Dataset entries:
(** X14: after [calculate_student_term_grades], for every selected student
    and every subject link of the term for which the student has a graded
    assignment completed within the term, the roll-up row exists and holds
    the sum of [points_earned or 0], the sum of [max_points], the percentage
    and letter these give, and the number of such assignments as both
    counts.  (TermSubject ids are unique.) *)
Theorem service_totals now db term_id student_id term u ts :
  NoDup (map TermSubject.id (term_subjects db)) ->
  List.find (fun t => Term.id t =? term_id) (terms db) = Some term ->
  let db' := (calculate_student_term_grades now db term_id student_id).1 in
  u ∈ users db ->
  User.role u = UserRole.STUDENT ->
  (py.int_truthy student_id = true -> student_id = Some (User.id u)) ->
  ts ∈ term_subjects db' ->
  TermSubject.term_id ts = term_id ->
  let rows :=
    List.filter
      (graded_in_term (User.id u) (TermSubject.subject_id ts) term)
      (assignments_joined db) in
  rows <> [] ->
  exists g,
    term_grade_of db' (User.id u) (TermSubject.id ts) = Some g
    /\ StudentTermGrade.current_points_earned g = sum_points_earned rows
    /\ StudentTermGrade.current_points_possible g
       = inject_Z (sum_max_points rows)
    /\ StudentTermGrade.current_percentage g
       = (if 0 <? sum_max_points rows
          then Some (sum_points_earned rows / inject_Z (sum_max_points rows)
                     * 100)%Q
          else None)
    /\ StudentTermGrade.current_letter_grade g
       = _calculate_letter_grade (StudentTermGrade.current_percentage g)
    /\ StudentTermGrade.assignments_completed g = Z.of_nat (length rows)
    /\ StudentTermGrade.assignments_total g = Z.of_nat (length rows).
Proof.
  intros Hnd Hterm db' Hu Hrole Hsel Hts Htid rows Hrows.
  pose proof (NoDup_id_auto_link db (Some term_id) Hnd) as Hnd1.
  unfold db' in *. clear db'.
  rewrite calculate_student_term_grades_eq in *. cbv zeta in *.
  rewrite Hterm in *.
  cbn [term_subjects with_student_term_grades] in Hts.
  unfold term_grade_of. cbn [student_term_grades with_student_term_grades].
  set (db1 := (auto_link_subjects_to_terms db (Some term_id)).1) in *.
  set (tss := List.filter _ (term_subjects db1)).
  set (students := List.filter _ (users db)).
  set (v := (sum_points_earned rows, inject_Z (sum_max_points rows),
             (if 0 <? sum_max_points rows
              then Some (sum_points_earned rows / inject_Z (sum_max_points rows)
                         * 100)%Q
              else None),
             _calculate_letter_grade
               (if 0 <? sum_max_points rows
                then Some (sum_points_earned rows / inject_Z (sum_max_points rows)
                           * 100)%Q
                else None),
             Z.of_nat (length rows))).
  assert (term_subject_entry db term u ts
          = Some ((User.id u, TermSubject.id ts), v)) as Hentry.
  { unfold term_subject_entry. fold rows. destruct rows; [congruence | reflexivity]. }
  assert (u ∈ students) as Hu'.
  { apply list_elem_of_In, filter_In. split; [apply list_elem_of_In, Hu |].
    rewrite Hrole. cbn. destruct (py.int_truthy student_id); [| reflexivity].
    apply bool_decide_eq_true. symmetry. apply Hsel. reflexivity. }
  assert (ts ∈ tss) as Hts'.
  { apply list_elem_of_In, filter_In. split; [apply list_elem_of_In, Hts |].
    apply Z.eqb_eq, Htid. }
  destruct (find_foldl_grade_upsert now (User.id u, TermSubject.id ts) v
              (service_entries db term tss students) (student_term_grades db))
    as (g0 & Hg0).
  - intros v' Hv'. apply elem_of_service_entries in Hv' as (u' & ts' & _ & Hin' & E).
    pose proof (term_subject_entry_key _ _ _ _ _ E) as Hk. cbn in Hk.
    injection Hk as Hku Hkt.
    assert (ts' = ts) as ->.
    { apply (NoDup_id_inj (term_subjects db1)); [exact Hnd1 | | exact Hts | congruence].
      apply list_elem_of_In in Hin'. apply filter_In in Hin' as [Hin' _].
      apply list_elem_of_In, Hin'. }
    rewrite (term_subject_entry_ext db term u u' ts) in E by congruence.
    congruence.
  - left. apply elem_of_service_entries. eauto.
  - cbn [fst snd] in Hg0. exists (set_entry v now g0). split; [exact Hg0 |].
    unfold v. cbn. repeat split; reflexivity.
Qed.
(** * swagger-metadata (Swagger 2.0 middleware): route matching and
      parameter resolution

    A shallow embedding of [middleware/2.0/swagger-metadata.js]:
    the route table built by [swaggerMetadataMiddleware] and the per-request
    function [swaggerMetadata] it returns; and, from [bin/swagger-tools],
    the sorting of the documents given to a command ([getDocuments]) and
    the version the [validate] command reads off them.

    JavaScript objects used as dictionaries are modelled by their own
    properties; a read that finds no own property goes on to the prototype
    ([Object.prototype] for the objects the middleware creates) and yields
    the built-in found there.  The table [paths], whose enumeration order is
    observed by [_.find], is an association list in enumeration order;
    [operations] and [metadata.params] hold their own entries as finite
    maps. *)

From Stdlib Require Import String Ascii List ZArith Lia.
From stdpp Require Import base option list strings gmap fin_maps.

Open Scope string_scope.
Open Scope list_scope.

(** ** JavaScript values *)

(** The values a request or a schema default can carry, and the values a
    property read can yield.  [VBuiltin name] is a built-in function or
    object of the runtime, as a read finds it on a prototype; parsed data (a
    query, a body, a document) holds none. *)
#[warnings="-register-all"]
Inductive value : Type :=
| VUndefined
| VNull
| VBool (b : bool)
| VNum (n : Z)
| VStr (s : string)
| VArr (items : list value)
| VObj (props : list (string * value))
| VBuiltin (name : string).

---

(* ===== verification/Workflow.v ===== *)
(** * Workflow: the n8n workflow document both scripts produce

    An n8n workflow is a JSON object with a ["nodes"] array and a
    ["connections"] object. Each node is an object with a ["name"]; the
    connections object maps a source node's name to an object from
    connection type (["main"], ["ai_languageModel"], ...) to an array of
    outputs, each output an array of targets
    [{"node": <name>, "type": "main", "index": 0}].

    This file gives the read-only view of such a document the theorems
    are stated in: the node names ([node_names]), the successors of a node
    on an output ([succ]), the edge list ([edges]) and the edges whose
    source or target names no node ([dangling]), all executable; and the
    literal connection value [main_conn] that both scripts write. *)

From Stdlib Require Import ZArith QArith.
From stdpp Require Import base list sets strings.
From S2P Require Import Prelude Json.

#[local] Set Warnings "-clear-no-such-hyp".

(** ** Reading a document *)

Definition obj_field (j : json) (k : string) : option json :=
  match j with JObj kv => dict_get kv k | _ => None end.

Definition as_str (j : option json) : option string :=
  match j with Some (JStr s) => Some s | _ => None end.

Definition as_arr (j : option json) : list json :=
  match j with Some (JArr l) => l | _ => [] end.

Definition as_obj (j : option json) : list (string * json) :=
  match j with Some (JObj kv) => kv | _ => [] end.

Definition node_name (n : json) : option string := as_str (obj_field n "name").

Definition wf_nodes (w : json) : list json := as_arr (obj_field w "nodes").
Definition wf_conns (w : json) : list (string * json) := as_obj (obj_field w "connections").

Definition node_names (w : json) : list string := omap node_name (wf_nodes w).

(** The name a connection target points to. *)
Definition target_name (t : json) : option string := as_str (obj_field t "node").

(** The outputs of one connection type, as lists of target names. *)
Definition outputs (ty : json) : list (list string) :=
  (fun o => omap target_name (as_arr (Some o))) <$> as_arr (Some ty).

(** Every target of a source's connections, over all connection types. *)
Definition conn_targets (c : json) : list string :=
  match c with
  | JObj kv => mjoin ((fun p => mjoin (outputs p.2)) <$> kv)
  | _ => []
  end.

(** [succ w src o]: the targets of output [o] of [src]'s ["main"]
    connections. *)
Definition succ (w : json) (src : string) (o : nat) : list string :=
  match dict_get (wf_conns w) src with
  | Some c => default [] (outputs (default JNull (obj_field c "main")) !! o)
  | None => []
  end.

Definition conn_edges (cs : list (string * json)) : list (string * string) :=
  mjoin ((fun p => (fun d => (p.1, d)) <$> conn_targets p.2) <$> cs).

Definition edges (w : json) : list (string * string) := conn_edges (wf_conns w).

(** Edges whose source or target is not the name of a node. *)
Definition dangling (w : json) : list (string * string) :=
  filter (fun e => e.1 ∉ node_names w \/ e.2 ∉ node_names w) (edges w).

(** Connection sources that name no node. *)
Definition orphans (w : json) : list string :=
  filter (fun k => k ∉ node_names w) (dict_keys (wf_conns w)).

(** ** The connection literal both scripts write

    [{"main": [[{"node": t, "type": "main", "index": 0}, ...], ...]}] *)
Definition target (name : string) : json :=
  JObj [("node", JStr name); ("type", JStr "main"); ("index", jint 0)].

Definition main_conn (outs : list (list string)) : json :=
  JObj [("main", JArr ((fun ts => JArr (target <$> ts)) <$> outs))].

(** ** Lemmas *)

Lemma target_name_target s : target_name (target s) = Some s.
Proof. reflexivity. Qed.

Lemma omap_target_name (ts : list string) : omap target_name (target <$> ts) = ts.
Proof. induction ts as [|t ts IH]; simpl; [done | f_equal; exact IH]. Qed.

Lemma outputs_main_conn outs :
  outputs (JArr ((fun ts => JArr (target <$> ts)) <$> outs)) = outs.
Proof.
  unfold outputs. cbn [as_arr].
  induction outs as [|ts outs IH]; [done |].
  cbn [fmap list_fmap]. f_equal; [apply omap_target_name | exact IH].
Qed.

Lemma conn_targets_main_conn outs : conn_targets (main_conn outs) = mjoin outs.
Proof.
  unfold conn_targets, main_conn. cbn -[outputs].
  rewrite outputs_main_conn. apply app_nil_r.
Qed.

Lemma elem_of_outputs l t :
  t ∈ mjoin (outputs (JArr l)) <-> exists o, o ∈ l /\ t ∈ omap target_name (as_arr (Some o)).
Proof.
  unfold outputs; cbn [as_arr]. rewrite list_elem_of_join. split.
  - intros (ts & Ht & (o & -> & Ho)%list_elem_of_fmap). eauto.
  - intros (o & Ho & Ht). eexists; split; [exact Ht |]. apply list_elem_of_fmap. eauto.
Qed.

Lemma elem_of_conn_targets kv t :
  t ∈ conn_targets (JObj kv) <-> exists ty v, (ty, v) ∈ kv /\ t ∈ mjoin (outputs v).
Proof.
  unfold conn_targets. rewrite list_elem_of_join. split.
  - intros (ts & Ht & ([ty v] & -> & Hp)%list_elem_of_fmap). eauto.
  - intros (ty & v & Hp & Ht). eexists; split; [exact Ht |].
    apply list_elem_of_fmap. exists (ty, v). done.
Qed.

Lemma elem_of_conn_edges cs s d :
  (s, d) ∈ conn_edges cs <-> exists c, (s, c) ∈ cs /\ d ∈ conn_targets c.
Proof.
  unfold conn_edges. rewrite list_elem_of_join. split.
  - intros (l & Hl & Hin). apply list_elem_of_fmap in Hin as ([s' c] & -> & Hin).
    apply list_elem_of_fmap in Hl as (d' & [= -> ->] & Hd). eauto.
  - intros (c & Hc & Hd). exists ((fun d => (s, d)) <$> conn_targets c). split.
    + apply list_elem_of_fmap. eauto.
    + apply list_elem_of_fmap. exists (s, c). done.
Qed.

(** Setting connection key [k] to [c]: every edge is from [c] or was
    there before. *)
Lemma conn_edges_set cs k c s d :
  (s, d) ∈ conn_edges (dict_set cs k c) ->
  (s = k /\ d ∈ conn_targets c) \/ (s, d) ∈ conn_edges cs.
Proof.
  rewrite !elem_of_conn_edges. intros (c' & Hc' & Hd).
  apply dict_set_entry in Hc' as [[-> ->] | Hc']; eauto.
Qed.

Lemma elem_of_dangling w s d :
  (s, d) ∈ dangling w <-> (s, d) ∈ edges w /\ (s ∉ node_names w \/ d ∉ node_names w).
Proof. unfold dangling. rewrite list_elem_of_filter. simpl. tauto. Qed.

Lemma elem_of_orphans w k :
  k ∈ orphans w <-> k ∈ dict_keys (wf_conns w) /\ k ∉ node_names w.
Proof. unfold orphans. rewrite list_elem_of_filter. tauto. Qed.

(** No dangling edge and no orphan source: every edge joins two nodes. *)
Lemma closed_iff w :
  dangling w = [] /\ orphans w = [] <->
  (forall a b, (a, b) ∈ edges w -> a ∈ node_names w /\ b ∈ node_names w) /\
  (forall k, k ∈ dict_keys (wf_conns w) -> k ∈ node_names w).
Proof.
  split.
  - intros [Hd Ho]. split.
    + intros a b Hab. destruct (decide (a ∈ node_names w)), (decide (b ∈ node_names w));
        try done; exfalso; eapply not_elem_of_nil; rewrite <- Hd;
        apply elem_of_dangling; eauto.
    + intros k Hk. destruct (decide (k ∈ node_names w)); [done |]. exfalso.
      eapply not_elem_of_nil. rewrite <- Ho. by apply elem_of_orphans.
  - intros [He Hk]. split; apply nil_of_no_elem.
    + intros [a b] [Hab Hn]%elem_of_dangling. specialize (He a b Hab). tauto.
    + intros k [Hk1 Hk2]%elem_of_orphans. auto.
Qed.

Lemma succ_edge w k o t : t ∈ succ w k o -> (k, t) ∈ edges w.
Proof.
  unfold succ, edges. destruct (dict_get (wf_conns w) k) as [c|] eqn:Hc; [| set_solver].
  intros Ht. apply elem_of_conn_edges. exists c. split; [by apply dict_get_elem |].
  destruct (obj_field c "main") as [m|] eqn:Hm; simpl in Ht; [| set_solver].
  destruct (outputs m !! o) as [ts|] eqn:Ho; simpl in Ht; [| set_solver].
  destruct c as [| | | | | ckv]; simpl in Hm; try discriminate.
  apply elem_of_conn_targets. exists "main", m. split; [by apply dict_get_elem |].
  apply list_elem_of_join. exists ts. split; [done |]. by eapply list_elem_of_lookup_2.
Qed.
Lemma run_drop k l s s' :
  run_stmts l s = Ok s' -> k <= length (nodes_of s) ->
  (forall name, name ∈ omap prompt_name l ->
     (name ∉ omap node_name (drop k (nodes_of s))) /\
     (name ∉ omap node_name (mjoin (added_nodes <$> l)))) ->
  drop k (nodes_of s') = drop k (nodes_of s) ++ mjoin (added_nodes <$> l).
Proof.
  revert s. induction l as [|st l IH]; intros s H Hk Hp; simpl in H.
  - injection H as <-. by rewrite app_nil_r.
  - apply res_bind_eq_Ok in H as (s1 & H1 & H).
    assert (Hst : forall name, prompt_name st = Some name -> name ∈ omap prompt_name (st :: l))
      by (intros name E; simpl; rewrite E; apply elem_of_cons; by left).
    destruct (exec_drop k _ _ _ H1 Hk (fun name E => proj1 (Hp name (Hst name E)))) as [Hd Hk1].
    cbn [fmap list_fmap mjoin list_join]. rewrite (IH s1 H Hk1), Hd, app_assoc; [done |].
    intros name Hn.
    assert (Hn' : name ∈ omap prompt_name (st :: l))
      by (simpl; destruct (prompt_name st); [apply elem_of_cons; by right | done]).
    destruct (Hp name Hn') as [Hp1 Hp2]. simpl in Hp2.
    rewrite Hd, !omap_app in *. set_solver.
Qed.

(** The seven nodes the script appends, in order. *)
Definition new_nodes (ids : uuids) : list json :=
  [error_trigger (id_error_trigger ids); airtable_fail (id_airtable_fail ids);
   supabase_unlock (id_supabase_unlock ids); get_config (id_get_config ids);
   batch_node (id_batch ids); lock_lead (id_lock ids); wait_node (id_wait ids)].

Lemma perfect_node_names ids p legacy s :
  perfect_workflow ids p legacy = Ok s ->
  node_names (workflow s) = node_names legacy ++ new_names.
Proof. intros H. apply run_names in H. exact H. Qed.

* * *

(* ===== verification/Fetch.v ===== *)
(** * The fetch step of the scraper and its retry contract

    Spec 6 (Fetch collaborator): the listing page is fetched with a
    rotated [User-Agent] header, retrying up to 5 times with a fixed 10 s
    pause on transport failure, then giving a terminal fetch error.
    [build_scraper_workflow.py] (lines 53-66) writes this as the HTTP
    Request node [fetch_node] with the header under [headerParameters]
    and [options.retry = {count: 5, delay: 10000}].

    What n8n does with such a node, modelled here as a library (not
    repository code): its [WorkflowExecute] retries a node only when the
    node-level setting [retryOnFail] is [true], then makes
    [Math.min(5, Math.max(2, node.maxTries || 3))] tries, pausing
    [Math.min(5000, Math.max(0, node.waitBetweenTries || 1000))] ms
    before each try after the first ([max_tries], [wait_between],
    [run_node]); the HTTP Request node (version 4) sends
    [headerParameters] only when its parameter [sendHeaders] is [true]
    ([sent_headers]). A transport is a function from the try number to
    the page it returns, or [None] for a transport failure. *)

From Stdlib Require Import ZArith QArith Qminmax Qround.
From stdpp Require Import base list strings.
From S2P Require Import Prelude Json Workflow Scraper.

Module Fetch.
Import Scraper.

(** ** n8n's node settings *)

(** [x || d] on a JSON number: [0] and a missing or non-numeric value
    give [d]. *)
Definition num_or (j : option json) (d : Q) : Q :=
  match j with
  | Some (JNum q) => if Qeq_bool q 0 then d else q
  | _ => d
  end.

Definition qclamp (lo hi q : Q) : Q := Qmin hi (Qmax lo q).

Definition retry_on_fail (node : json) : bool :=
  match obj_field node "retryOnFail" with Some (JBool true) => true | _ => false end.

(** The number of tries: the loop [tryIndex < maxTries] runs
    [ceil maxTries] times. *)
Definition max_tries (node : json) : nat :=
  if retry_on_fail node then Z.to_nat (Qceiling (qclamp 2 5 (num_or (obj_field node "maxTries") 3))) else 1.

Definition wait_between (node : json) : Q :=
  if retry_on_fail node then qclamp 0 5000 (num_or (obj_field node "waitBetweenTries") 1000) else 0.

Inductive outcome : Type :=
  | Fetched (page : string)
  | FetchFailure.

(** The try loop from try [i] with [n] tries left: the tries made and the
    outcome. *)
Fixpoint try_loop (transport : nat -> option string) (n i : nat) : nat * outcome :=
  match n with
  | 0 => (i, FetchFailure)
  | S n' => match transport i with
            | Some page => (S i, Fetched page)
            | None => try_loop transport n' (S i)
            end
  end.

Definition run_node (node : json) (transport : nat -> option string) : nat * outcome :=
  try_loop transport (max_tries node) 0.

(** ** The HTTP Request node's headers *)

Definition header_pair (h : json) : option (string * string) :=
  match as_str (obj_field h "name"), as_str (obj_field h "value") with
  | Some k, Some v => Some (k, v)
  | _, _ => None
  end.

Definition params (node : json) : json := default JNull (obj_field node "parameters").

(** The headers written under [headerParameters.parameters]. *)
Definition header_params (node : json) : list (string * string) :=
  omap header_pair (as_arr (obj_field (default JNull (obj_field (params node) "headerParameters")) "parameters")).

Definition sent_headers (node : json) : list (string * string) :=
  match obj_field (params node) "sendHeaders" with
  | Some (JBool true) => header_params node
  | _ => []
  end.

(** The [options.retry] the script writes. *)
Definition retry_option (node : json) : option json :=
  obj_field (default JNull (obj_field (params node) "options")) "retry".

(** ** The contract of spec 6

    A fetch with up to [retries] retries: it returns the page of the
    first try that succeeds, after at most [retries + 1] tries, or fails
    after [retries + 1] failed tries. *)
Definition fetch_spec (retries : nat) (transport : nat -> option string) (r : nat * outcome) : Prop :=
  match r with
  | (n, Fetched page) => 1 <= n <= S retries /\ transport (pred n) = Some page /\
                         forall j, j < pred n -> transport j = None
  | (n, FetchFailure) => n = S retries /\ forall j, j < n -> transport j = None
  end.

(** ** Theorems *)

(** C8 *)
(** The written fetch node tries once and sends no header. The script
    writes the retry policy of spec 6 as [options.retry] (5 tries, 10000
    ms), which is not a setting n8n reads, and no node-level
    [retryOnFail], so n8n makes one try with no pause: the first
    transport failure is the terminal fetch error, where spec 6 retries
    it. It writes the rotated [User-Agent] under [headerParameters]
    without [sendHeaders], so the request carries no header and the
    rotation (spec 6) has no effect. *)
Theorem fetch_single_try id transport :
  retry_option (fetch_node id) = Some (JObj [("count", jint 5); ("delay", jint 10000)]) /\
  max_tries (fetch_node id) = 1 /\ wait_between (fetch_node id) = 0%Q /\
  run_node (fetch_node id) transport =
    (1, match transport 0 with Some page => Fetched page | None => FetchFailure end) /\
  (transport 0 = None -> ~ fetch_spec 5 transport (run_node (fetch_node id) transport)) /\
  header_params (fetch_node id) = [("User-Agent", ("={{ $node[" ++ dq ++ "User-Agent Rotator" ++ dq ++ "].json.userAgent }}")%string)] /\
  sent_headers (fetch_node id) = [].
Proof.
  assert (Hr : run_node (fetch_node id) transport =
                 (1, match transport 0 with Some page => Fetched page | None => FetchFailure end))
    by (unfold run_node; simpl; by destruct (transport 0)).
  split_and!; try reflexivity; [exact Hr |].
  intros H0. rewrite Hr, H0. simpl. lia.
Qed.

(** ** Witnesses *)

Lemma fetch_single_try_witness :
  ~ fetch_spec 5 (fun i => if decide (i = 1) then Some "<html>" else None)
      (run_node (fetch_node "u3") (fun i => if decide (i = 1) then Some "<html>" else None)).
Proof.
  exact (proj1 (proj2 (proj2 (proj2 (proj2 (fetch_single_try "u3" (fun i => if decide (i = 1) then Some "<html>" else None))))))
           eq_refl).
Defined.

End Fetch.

Exercise aim: Report the number of lines above holding "prototype", and only that.

Answer section: 3